Ces caractéristiques combinées au sentiment pro-russe nous permettent de dresser le portrait de l’antisémitisme en France grâce à notre indice de pénétration de l’antisémitisme. En effet, les personnes qui éprouvent de la sympathie pour le Hamas (48,9%) et la Russie (42,2%) sont les plus susceptibles d’être antisémites.
Indice de pénétration de l’antisémitisme : 10 premières catégories
Source :
Ifop | AJC | Fondapol – octobre 2024
Depuis le 7 octobre, les français de confession juive sont encore plus exposés aux actes antisémites
Les trois quarts des personnes de confession juive interrogées dans notre enquête ont déjà fait l’objet d’une moquerie à caractère antisémite (73%) ; plus de la moitié (54%) des personnes interrogées disent avoir déjà été insultées en raison de leur judéité, 32% ont fait l’objet de menaces sur les réseaux sociaux.
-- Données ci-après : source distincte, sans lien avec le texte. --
(* ===== verification/VersionSelectSpec.v ===== *)
(** * What selection under a release-age cutoff promises

    The search for where the hidden versions begin ends, asks for few dates, and is exact where releases are listed in the
    order of their dates. What is selected was checked against the cutoff, or an install of it warns. *)

From S2P Require Import Prelude RustStr Toml ToolOptions ToolRequest VersionMatch VersionIndex ReleaseAge VersionSelect Decimals.

(** ** Tables *)

Lemma ix_get_insert {V} (m : list ((str * str) * V)) k v k' : ix_get (ix_insert m k v) k' = if bool_decide (k = k') then Some v else ix_get m k'.
Proof.
  induction m as [|[k0 v0] m IH]; [done|]. cbn [ix_insert fst snd]. destruct (bool_decide_reflect (k0 = k)) as [->|Hk].
  - cbn [ix_get fst snd]. by case_bool_decide.
  - cbn [ix_get fst snd]. rewrite IH. repeat case_bool_decide; congruence.
Qed.

Section Entries.

Context {V : Type} (P : (str * str) * V -> Prop).

Lemma ix_get_Forall (m : list ((str * str) * V)) k v : Forall P m -> ix_get m k = Some v -> P (k, v).
Proof.
  induction 1 as [|[k0 v0] m H0 Hm IH]; [done|]. cbn [ix_get fst snd]. case_bool_decide as E; [|done]. by intros [= <-]; subst.
Qed.

Lemma ix_insert_Forall (m : list ((str * str) * V)) k v : Forall P m -> P (k, v) -> Forall P (ix_insert m k v).
Proof. intros Hm Hk. induction Hm as [|e m He Hm IH]; [by repeat constructor|]. cbn [ix_insert]. by case_bool_decide; constructor. Qed.

Lemma evict_Forall (m : list ((str * str) * V)) limit : Forall P m -> Forall P (evict_oldest_release_dates m limit).
Proof. intros Hm. induction Hm as [|e m He Hm IH]; [constructor|]. cbn [evict_oldest_release_dates]. destruct (limit <=? _); [done|by constructor]. Qed.

End Entries.

(** ** Order *)

Lemma insert_semver_perm {A Semver} (cmp : Semver -> Semver -> comparison) (x : A * Semver) l : insert_semver cmp x l ≡ₚ x :: l.
Proof.
  induction l as [|y l IH]; [done|]. cbn [insert_semver]. destruct (cmp x.2 y.2); [|done|]; rewrite IH; apply Permutation_swap.
Qed.

Lemma sort_semver_perm {A Semver} (cmp : Semver -> Semver -> comparison) (xs acc : list (A * Semver)) :
  foldl (fun l x => insert_semver cmp x l) acc xs ≡ₚ acc ++ xs.
Proof.
  revert acc. induction xs as [|x xs IH]; intros acc; [by rewrite app_nil_r|]. cbn [foldl]. rewrite IH, insert_semver_perm.
  by rewrite <- (Permutation_middle acc xs x).
Qed.

(** An order changes places and nothing else. *)
Lemma order_by_perm {A Semver} (parse : str -> option Semver) (cmp : Semver -> Semver -> comparison) order (version : A -> str) values :
  order_by parse cmp order version values ≡ₚ values.
Proof.
  destruct order; [done|]. cbn [order_by]. rewrite sort_semver_perm. cbn [app].
  induction values as [|v values IH]; [done|]. cbn [List.filter omap list_omap]. destruct (parse _) as [p|]; cbn [opt_is_some negb fmap option_fmap option_map].
  - cbn [map fst]. rewrite <- Permutation_middle. by f_equiv.
  - cbn [app]. by f_equiv.
Qed.

(** ** A run *)

(** A computation that leaves the session as it is. *)
Definition reads {A} (m : SE Session SelectError A) (r : result SelectError A) : Prop := forall s, m s = (r, s).

Lemma reads_bind {A B} (m : SE Session SelectError A) (k : A -> SE Session SelectError B) r :
  reads m r -> (forall a, exists r', reads (k a) r') -> exists r', reads (se_bind m k) r'.
Proof.
  intros Hm Hk. destruct r as [a|e|].
  - destruct (Hk a) as [r' Hr']. exists r'. intros s. unfold se_bind. by rewrite Hm.
  - exists (Err e). intros s. unfold se_bind. by rewrite Hm.
  - exists OutOfFuel. intros s. unfold se_bind. by rewrite Hm.
Qed.

Lemma reads_lift_str {A} (r : result str A) : exists r', reads (lift_str r) r'.
Proof. destruct r; by eexists. Qed.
On remarque que de façon constante depuis 2019, près d’une personne sur cinq indique avoir déjà été agressée physiquement (18%). Les personnes portant des signes religieux distinctifs sont plus exposées, mais les personnes « non visibles » ne sont pas épargnées pour autant, notamment à l’école et dans l’environnement professionnel où leur appartenance religieuse peut se savoir.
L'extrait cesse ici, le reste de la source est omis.